Quali sono le storpiature di quella giornata non riusciranno mai ad evidenziarlo chi aspetta un comunicato stampa e materiale foto/video, comodamente seduto alla scrivania della propria redazione piuttosto che documentare personalmente quanto accaduto. Per esempio: come mai 11 cadaveri in putrefazione recuperati nelle acque libiche sono state portate a Lampedusa il giorno delle elezioni? Come mai è stato deciso il porto di Lampedusa, pur essendo consapevoli che non ci sono strutture adeguate per le ispezioni cadaveriche e per la custodia delle salme? Come mai non sono state portate direttamente su territori attrezzati (come Porto Empedocle, o la più vicina Pantelleria che ha un ospedale)? Come mai i cadaveri sarebbero dovuti rientrare in porto alle 11 del mattino, poi l’orario è slittato alle 13:30 e infine le motovedette sono rientrate in porto solo pochi minuti prima delle 16:00? Forse per non riempire le prime pagine dei telegiornali all’ora di pranzo a due ore dall’apertura delle urne per le europee?

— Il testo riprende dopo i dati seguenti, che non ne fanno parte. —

(** * Cangjiehua: the Pleco dictionary builder (cangjie_to_pleco_pqb.py),
      the Unihan annotator (unihan_cangjie_pinger.py) and the Anki export
      filler (fill_anki_cangjie.py)

    A shallow embedding of the three programs and the proofs of their
    properties.

    Data representation.
    - A Python [str] is a sequence of Unicode code points: [str := list Z],
      [ord] is the identity and [len] is [length].
    - A [set] of codes is kept as the duplicate-free list of its members;
      Python iterates a set in an order of its own, so every statement that
      walks a set is proved for an arbitrary enumeration of it.
    - A [dict] is an association list in insertion order.
    - The sqlite store is a record of tables, each table the list of its
      rows in insertion order; [cur.execute] either returns the new store
      or raises.
    - [pypinyin.pinyin], [time.time] and [random.randint] are outside the
      repository: the transcription function is a section variable, the
      clock and the two random identifiers are arguments.
    - For the annotator, the cache table is the list of its rows, a page
      is the list of the events that [HTMLParser] reports for it, and the
      server is a section variable that answers a request, given the
      requests made before, by a page or by an exception; the requests
      made are part of the state.
    - For the filler, a file is the list of its lines as the file iterator
      yields them, and an [IndexError] is the result [None].
    - [str.lower] is a section variable. *)

From Stdlib Require Import String Ascii.
From Stdlib Require Import ZArith List Bool Lia.
From Stdlib Require Import Permutation Sorted.
From Stdlib Require DecimalString.
Import ListNotations.
Open Scope Z_scope.

Set Implicit Arguments.

(* ------------------------------------------------------------------ *)
(** ** Strings *)

Definition str := list Z.

(** An ASCII literal as a sequence of code points. *)
Definition lit (s : string) : str :=
  map (fun a => Z.of_N (N_of_ascii a)) (list_ascii_of_string s).

Fixpoint str_eqb (a b : str) : bool :=
  match a, b with
  | [], [] => true
  | x :: a', y :: b' => (x =? y) && str_eqb a' b'
  | _, _ => false
  end.

(** Python compares strings lexicographically by code point. *)
Fixpoint str_ltb (a b : str) : bool :=
  match a, b with
  | [], [] => false
  | [], _ :: _ => true
  | _ :: _, [] => false
  | x :: a', y :: b' => (x <? y) || ((x =? y) && str_ltb a' b')
  end.

Definition str_leb (a b : str) : bool := negb (str_ltb b a).

Definition str_lt (a b : str) : Prop := str_ltb a b = true.
Definition str_le (a b : str) : Prop := str_leb a b = true.

(** [sep.join(parts)] *)
Fixpoint join (sep : str) (parts : list str) : str :=
  match parts with
  | [] => []
  | [p] => p
  | p :: rest => p ++ sep ++ join sep rest
  end.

Un’informazione non compromessa con “l’apparato” in cambio di foto esclusive, avrebbe probabilmente posto queste domande, per garantire una sana e corretta informazione, e c’è da rimaner basiti se tutto questo viene fatto sotto “il logo” dell’Ansa, che è e rimane la più importante agenzia di stampa italiana, della quale i cittadini, gli editori, e i giornalisti hanno piena fiducia. Ma rimane ancora tanto da chiarire.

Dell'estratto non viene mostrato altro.